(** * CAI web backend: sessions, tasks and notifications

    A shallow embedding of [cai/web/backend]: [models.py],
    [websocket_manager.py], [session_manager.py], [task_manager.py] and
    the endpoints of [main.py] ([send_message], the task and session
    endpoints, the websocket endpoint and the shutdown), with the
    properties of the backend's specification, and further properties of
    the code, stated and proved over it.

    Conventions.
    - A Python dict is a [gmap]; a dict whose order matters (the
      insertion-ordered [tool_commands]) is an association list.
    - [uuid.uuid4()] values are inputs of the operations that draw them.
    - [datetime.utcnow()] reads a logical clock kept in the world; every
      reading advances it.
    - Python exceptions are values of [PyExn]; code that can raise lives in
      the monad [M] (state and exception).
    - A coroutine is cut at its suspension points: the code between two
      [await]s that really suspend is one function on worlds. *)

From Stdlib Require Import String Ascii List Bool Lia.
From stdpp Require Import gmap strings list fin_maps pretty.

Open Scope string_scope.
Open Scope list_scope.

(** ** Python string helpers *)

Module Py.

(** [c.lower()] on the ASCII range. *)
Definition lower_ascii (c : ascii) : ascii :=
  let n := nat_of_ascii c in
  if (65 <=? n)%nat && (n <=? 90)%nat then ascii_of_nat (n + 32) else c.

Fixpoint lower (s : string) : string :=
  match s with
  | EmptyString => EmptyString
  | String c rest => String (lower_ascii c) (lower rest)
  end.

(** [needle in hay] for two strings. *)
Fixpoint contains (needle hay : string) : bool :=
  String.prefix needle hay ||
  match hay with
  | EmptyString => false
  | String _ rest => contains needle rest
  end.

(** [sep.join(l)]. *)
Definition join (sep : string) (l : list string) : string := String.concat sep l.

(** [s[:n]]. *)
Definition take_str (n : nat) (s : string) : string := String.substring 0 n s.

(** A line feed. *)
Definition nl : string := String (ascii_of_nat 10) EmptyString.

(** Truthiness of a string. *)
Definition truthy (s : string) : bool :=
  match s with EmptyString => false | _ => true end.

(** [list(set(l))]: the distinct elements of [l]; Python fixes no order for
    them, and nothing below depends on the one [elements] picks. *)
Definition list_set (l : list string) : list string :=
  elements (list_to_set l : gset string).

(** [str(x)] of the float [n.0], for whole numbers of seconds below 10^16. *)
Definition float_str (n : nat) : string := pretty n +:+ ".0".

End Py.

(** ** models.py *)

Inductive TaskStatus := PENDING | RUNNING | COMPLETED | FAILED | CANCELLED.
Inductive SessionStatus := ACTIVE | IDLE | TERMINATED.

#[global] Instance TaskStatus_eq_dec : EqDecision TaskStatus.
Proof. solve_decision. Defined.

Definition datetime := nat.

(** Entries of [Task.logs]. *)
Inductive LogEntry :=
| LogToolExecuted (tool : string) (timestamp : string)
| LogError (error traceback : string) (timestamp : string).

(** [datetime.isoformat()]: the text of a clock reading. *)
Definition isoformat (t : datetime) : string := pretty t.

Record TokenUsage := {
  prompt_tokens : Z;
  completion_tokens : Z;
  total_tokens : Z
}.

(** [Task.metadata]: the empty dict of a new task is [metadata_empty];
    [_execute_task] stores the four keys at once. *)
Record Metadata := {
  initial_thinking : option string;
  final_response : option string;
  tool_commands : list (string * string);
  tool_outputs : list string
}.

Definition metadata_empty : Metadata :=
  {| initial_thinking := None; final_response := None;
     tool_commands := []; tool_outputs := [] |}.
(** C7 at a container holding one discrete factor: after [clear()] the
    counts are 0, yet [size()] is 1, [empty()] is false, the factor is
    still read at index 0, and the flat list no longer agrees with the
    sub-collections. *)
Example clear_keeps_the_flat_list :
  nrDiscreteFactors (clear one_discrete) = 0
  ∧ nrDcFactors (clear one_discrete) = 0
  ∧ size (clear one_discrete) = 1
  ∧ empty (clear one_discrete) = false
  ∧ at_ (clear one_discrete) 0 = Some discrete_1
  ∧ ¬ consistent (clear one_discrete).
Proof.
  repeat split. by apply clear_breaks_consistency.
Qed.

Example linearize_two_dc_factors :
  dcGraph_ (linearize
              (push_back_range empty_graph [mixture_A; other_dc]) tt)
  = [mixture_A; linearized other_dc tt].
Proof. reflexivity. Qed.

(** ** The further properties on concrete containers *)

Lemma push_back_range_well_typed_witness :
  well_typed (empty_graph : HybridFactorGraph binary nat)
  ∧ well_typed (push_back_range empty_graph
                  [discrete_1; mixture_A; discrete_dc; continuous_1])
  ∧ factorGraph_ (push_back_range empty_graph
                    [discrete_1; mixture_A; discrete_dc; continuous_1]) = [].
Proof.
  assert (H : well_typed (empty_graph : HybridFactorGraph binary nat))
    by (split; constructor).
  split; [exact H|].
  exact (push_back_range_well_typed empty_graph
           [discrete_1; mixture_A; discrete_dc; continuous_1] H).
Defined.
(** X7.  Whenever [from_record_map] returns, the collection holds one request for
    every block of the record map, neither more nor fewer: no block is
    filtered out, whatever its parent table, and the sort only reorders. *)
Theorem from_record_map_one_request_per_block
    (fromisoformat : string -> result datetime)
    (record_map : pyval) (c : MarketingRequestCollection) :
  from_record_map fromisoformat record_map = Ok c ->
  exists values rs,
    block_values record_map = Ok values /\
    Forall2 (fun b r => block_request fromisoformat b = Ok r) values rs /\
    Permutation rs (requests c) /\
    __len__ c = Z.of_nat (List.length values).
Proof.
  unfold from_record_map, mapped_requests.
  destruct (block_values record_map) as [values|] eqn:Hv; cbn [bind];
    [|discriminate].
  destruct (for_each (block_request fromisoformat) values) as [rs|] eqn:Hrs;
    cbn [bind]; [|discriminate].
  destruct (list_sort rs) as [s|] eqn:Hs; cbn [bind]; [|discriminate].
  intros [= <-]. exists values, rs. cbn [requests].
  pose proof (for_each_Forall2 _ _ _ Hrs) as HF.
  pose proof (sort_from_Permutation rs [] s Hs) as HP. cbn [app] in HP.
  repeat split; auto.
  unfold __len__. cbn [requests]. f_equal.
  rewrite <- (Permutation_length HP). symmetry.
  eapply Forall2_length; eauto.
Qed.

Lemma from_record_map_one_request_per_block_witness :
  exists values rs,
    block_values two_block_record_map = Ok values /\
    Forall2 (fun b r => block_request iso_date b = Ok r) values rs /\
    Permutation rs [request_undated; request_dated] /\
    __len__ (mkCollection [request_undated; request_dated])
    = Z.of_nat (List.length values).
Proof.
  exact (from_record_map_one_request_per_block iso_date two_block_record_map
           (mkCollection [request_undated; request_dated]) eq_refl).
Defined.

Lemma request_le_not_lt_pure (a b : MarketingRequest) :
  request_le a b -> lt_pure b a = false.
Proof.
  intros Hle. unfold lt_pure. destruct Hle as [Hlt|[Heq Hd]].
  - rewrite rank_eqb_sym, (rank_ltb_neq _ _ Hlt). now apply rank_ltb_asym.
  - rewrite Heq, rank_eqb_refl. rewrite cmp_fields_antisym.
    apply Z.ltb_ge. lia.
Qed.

**Task requirements:** Output, from the data above, the lines from the line with "exact (push_back_range_well_typed empty_graph" to the line with "filtered out, whatever" exactly as they stand, both ends included and nothing else.

**Exercise response:**
  exact (push_back_range_well_typed empty_graph
           [discrete_1; mixture_A; discrete_dc; continuous_1] H).
Defined.
(** X7.  Whenever [from_record_map] returns, the collection holds one request for
    every block of the record map, neither more nor fewer: no block is
    filtered out, whatever its parent table, and the sort only reorders. *)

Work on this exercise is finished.